HEVs have the benefit of holding the batteries at a pretty good SoC the vast majority of the time, and even though the instantaneous C rates at which they are charge and discharged are high, this typically does not last very long.

BEVs have very high capacities relative to daily driving. Think a 300+ mile Tesla or a 230 mile Bolt. How many miles does the thing get driven per day? Probably a lot fewer than the capacity of the battery, and hence, DoD is low. Because of this, many BEVs have a feature that allows the user to tell them to only charge to 80% or so, and to only go to the maximum that the BMU will allow before long trips. Also, because BEVs have such large batteries, they go through not too many cycles over their lifetimes. For a BEV with a 300 mile range battery, 100000 miles is only 333.3 cycles.
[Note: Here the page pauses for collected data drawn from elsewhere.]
(* ===== verification/RtpStack.v ===== *)
(** * The RTP send module on the stack ([utils/com/src/rtpsend.c] on [utils/ortp])

    The interface [RtpLib], which RtpSend.v uses, is implemented by the stack of the files
    Sched.v, OrtpSend.v and OrtpInit.v. With it the functions of [rtpsend.c] run on the
    sessions, the scheduler and the blocks of the stack, down to the datagrams. The stack
    keeps what the module relies on ([stack_laws]), so all that is proved of the module and
    of the client table above it holds on the stack. *)

From Stdlib Require Import Strings.String Strings.Ascii Floats.SpecFloat.
From S2P Require Import Prelude Floating Gbl StrUtils Blocks RtpMod Payload OrtpSession Sched OrtpEnv Rtcp RtcpParse OrtpSend OrtpStream OrtpInit OrtpLife SenderHeap OrtpSender Fifo RtpSend Session.

(** The C string of some bytes. *)
Definition string_of (bs : list Z) : string := string_of_list_ascii (map (fun b => ascii_of_nat (Z.to_nat b)) bs).

Section Stack.
Context `{System}.

(** The address of the buffers of the application, the fuel of the library's loops, and the
    spurious wake-ups of the senders. *)
Context (base : Z) (fuel : nat) (spur : Env → option nat).

(** The stack as the interface names it: [int] for [bool_t], bytes for a string, a buffer that
    must have the bytes that are sent, and a sender that sleeps until the scheduler wakes it,
    or nobody does. *)
#[export] Instance stack_lib : RtpLib Env := {|
  RtpSend.ortp_init := OrtpInit.ortp_init;
  RtpSend.ortp_scheduler_init := wd Sched.ortp_scheduler_init;
  RtpSend.ortp_exit := wd Sched.ortp_exit;
  RtpSend.rtp_session_new := OrtpInit.rtp_session_new;
  RtpSend.rtp_session_set_scheduling_mode p yesno := wd (Sched.rtp_session_set_scheduling_mode p (negb (yesno =? 0)));
  RtpSend.rtp_session_set_blocking_mode p yesno := OrtpEnv.rtp_session_set_blocking_mode p (negb (yesno =? 0));
  RtpSend.rtp_session_set_remote_addr p addr port := OrtpInit.rtp_session_set_remote_addr (S fuel) p (string_of addr) port;
  RtpSend.rtp_session_set_ssrc p x := OrtpEnv.rtp_session_set_ssrc p x;
  RtpSend.rtp_session_set_payload_type p pt := OrtpEnv.rtp_session_set_payload_type p pt;
  RtpSend.rtp_session_send_with_ts p buffer len ts :=
    if (len <? 0) || (zlen buffer <? len) then fault_with OutOfBounds
    else OrtpSend.rtp_session_send_with_ts (S fuel) (sleeping spur p) p base (take (Z.to_nat len) buffer) ts;
  RtpSend.rtp_session_destroy p := OrtpInit.rtp_session_destroy p
|}.

(** * The stack keeps the laws *)

Hypothesis Hsock : sockets_work.
Hypothesis Hnet : silent_network.
Hypothesis Hbase : base ≠ 0.

(** What was on the heap before the first session was made. *)
Context (m0 : Mem).

Definition senders (e : Env) : Prop := ∃ cs, pool m0 cs e.
Definition made (e : Env) (q : Z) : Prop := is_Some (sessions (world e) !! q).

Lemma pool_room cs e X : pool m0 cs e → (∀ q, made e q → q ∈ X) → zlen cs ≤ zlen X.
Proof.
  intros Hpo HX. pose proof (so_nodup _ _ (po_ok _ _ _ Hpo)) as Hnd.
  assert (Hsub : lv_addr <$> cs ⊆+ X) by (apply NoDup_submseteq; [exact Hnd|]; intros q Hq; by apply HX, (po_dom _ _ _ Hpo)).
  apply submseteq_length in Hsub. rewrite length_fmap in Hsub. unfold zlen. lia.
Qed.
Lemma pool_find cs e q : pool m0 cs e → made e q → ∃ cs1 c cs2, cs = cs1 ++ c :: cs2 ∧ lv_addr c = q.
Proof.
  intros Hpo Hq. apply (po_dom _ _ _ Hpo), list_elem_of_fmap in Hq as (c & -> & Hc). apply list_elem_of_split in Hc as (cs1 & cs2 & ->).
  by exists cs1, c, cs2.
Qed.

Lemma law_exit_stack e : senders e → ∃ e', wd Sched.ortp_exit e = Ret tt e' ∧ ∀ q, made e' q ↔ made e q.
Proof.
  intros (cs & Hpo). unfold wd, zoom, Sched.ortp_exit, made. pose proof (po_up _ _ _ Hpo) as Hup.
  destruct e as [he pe [sc ss sg os si] gs o cl ca ini]. cbn in *. subst os. cbn. eexists. split; [reflexivity|]. done.
Qed.

(** The calls that open a session, given what each of them returns. *)
Lemma open_steps addr port e a E1 E2 E3 E4 :
  OrtpInit.rtp_session_new RTP_SESSION_SENDONLY e = Ret a E1 → wd (Sched.rtp_session_set_scheduling_mode a true) E1 = Ret tt E2 →
  OrtpEnv.rtp_session_set_blocking_mode a true E2 = Ret tt E3 → OrtpInit.rtp_session_set_remote_addr (S fuel) a (string_of addr) port E3 = Ret 0 E4 →
  open_session addr port None e = Ret a E4.
Proof.
  intros N1 N2 N3 N4. unfold open_session. cbn [RtpSend.rtp_session_new RtpSend.rtp_session_set_scheduling_mode RtpSend.rtp_session_set_blocking_mode RtpSend.rtp_session_set_remote_addr stack_lib].
  change (negb (1 =? 0)) with true. rewrite (bind_ret _ _ _ _ _ N1), (bind_ret _ _ _ _ _ N2), (bind_ret _ _ _ _ _ N3), (bind_ret _ _ _ _ _ N4). reflexivity.
Qed.

Lemma law_open_stack addr port ssrc X e : senders e → ssrc = None → (∀ q, made e q → q ∈ X) → zlen X < MAX_SESSION_NUM →
  ∃ p e1, open_session addr port ssrc e = Ret p e1 ∧ ¬ made e p ∧ (∀ q, made e1 q ↔ made e q ∨ q = p) ∧
  ∀ pt, pt = PAYLOAD_TYPE_VIDEO ∨ pt = PAYLOAD_TYPE_AUDIO → ∃ r e2, RtpSend.rtp_session_set_payload_type p pt e1 = Ret r e2 ∧
    senders e2 ∧ ∀ q, made e2 q ↔ made e q ∨ q = p.
Proof.
  intros (cs & Hpo) -> HX Hlen. assert (Hroom : zlen cs < 1024) by (pose proof (pool_room cs e X Hpo HX); unfold MAX_SESSION_NUM in *; lia).
  set (a := brk (heap e)).
  assert (Hdev : ∀ pt, pt = PAYLOAD_TYPE_VIDEO ∨ pt = PAYLOAD_TYPE_AUDIO → is_Some (device_type pt)) by (intros pt [-> | ->]; by eexists).
  destruct (pool_open fuel m0 cs e (string_of addr) port PAYLOAD_TYPE_VIDEO Hsock Hpo Hroom (Hdev _ (or_introl eq_refl)))
    as (E1 & E2 & E3 & E4 & _ & _ & N1 & N2 & N3 & N4 & _ & Hmade & _). fold a in N1, N2, N3, N4, Hmade.
  exists a, E4. split; [exact (open_steps addr port e a E1 E2 E3 E4 N1 N2 N3 N4)|]. split.
  { intros (s & Hs). pose proof (sr_new _ _ (pool_ready _ _ _ Hpo Hroom) a (Z.le_refl a)) as Hn. congruence. }
  split; [intros q; unfold made; rewrite Hmade; tauto|]. intros pt Hpt.
  destruct (pool_open fuel m0 cs e (string_of addr) port pt Hsock Hpo Hroom (Hdev pt Hpt))
    as (E1' & E2' & E3' & E4' & E5 & c & N1' & N2' & N3' & N4' & N5' & _ & Hpo5 & _ & _ & Hc & _). fold a in N1', N2', N3', N4', N5', Hc.
  rewrite N1 in N1'. injection N1' as <-. rewrite N2 in N2'. injection N2' as <-. rewrite N3 in N3'. injection N3' as <-. rewrite N4 in N4'. injection N4' as <-.
  exists 0, E5. split; [exact N5'|]. split; [by exists (c :: cs)|]. intros q. unfold made. rewrite (po_dom _ _ _ Hpo5), (po_dom _ _ _ Hpo). cbn. rewrite Hc, elem_of_cons. tauto.
Qed.

Lemma send_stack p b n ts e cs1 c cs2 : pool m0 (cs1 ++ c :: cs2) e → lv_addr c = p → 0 ≤ n ≤ zlen b → 12 + n < 2 ^ 31 → in_u32 ts →
  ∃ e' k rep, RtpSend.rtp_session_send_with_ts p b n ts e = Ret (12 + n) e' ∧ pool m0 (cs1 ++ later c k :: cs2) e' ∧
  outbox e' = outbox e ++ [packet_to (lv_rtp c) (lv_ip c) (lv_port c) (lv_pt c) (lv_ssrc c) (lv_seq c) ts (take (Z.to_nat n) b)] ++ rep ∧
  Forall (fun d => dg_socket d = lv_rtcp c) rep ∧ closed e' = closed e.
Proof.
  intros Hpo <- Hn Hlen Hts. assert (Hz : zlen (take (Z.to_nat n) b) = n) by (unfold zlen in *; rewrite length_take; lia).
  destruct (pool_send spur cs1 c cs2 m0 e base (take (Z.to_nat n) b) ts fuel Hnet Hbase Hts ltac:(rewrite Hz; exact Hlen) Hpo) as (e' & k & rep & E & Hrest).
  exists e', k, rep. split; [|exact Hrest]. cbn [RtpSend.rtp_session_send_with_ts stack_lib]. assert ((n <? 0) || (zlen b <? n) = false) as -> by lia. rewrite E, Hz. reflexivity.
Qed.

#[local] Instance stack_laws : RtpLibLaws Env.
Proof.
  refine {| lib_ok := senders; live := made; ssrc_ok o := o = None |}.
  - exact law_exit_stack.
  - exact law_open_stack.
  - intros p b n ts e (cs & Hpo) Hp Hn Hlen Hts. destruct (pool_find cs e p Hpo Hp) as (cs1 & c & cs2 & -> & Hc).
    destruct (send_stack p b n ts e cs1 c cs2 Hpo Hc Hn Hlen Hts) as (e' & k & rep & E & Hpo' & _). exists (12 + n), e'. split; [exact E|].
    split; [by eexists|]. intros q. unfold made. rewrite (po_dom _ _ _ Hpo'), (po_dom _ _ _ Hpo). rewrite later_addrs. done.
  - intros p e (cs & Hpo) Hp. destruct (pool_find cs e p Hpo Hp) as (cs1 & c & cs2 & -> & Hc).
    pose proof (pool_addrs _ _ _ _ _ Hpo) as Hna. destruct (pool_destroy cs1 c cs2 m0 e Hpo) as (e' & E & Hpo' & _). exists e'. rewrite Hc in *. split; [exact E|].
    split; [by eexists|]. intros q. unfold made. rewrite (po_dom _ _ _ Hpo'), (po_dom _ _ _ Hpo). rewrite !fmap_app in *. cbn. rewrite !elem_of_app, elem_of_cons, Hc in *. split.
    + intros Hq. split; [tauto|]. intros ->. tauto.
    + tauto.
Defined.

(** * The life of a session on the stack *)

(** The packets of a session from a number and a timestamp on. *)
Definition packets_from (c : live_sender) (seq ts inc : Z) (bufs : list (list Z)) : list datagram :=
  imap (fun k b => packet_to (lv_rtp c) (lv_ip c) (lv_port c) (lv_pt c) (lv_ssrc c) (u16 (seq + Z.of_nat k)) (u32 (ts + Z.of_nat k * inc)) b) bufs.

Lemma packets_cons c seq ts inc b bufs : in_u16 seq → in_u32 ts →
  packets_from c seq ts inc (b :: bufs) =
  packet_to (lv_rtp c) (lv_ip c) (lv_port c) (lv_pt c) (lv_ssrc c) seq ts b :: packets_from c (u16 (seq + 1)) (u32 (ts + inc)) inc bufs.
Proof.
  intros Hs Ht. unfold packets_from. cbn [imap]. f_equal.
  - change (Z.of_nat 0) with 0. rewrite Z.mul_0_l, !Z.add_0_r, (u32_id ts Ht). unfold u16. by rewrite Z.mod_small.
  - apply imap_ext. intros k x _. cbn. f_equal.
    + unfold u16. rewrite Zplus_mod_idemp_l. f_equal. lia.
    + rewrite u32_add_l. f_equal. lia.
Qed.

(** A session whose number and kept block have moved on. *)
Record advanced (c c' : live_sender) : Prop := {
  ad_addr : lv_addr c' = lv_addr c;
  ad_rtp : lv_rtp c' = lv_rtp c;
  ad_rtcp : lv_rtcp c' = lv_rtcp c
}.

Lemma send_on_stack (m : RtpMgr Env) cs1 c cs2 i ts inc b : mgr_wf m → small b →
  aget (g_rtpSessionMgr m) i = Some (mkSessionObj (Some (lv_addr c)) ts inc) → pool m0 (cs1 ++ c :: cs2) (rtplib m) →
  ∃ m' k rep, rtp_send i b (zlen b) m = Ret 0 m' ∧ mgr_wf m' ∧
    g_rtpSessionMgr m' = <[Z.to_nat i := mkSessionObj (Some (lv_addr c)) (u32 (ts + inc)) inc]> (g_rtpSessionMgr m) ∧
    pool m0 (cs1 ++ later c k :: cs2) (rtplib m') ∧
    outbox (rtplib m') = outbox (rtplib m) ++ [packet_to (lv_rtp c) (lv_ip c) (lv_port c) (lv_pt c) (lv_ssrc c) (lv_seq c) ts b] ++ rep ∧
    Forall (fun d => dg_socket d = lv_rtcp c) rep ∧ closed (rtplib m') = closed (rtplib m).
Proof.
  intros Hwf Hb Ho Hpo. assert (Hsend : sendable b (zlen b)) by (split; [pose proof (zlen_nonneg b); lia|exact Hb]).
  pose proof (mw_ts _ Hwf _ _ Ho) as Hts. cbn in Hts.
  destruct (rtp_send_ret m i _ b (zlen b) Hwf Ho Hsend) as (r & l & El & Hok & Hl & E). cbn [pSession curTimeStamp timeStampInc] in El, E.
  destruct (send_stack (lv_addr c) b (zlen b) ts (rtplib m) cs1 c cs2 Hpo eq_refl (proj1 Hsend) Hb Hts) as (e' & k & rep & E' & Hpo' & Hout & Hrep & Hcl).
  rewrite El in E'. injection E' as _ <-. rewrite take_ge in Hout by (unfold zlen; lia).
  eexists _, k, rep. split; [exact E|]. split; [|split; [reflexivity|split; [exact Hpo'|split; [exact Hout|split; [exact Hrep|exact Hcl]]]]].
  assert (Hw : mgr_wf (m <| rtplib := l |>)) by (apply wf_lib; assumption).
  exact (wf_touch _ i _ (mkSessionObj (Some (lv_addr c)) (u32 (ts + inc)) inc) Hw Ho eq_refl eq_refl (u32_range _)).
Qed.

Lemma filter_others {A} (f : A → Z) k k' (l : list A) : Forall (fun d => f d = k') l → k' ≠ k → filter (fun d => f d = k) l = [].
Proof.
  intros Hl Hne. induction Hl as [|d l Hd _ IH]; [done|]. rewrite filter_cons, decide_False by congruence. exact IH.
Qed.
PHEV drivers on the other hand really tend to beat up their batteries. Because the batteries are smaller than those for BEVs, they not only discharge at high C rates for extended periods of time (like at 2C for if driving on the freeway in our Outlanders using 24 kW without using Save mode, while the huge size of the batteries in BEVs mean that even using 24 kW, you are only discharging the 100 kWh battery in a Tesla P100, for example, at 0.24C.), but they also are barely enough to supply power for our daily drives, and many times, not enough. Therefore, a lot of people drain the batteries to the maximum allowed, then charge them up to full, every single day, and sometimes multiple times per day. The BMU obviously tries to protect the batteries by only allowing discharge to 30% and stopping charging at around 85%, but there's really only so much you can do with a usage pattern like that. So by using Save mode on the freeway, I'm also trying to manage degradation in a way that preserves my battery for the long term. Yes, it's probably a little more expensive to use the ICE on the freeway compared with using electricity, but that neglects the cost of the battery itself. As a critical drivetrain component, as well as an expensive component to replace, I'd rather preserve it to do what it does best (powering the car on surface streets), and use the ICE during times it's reasonably efficient to do so. If you calculate the cost of battery replacement from allowing a high DoD every day, I suspect that the calculations would show that it's not worth it to burn electricity on the freeway.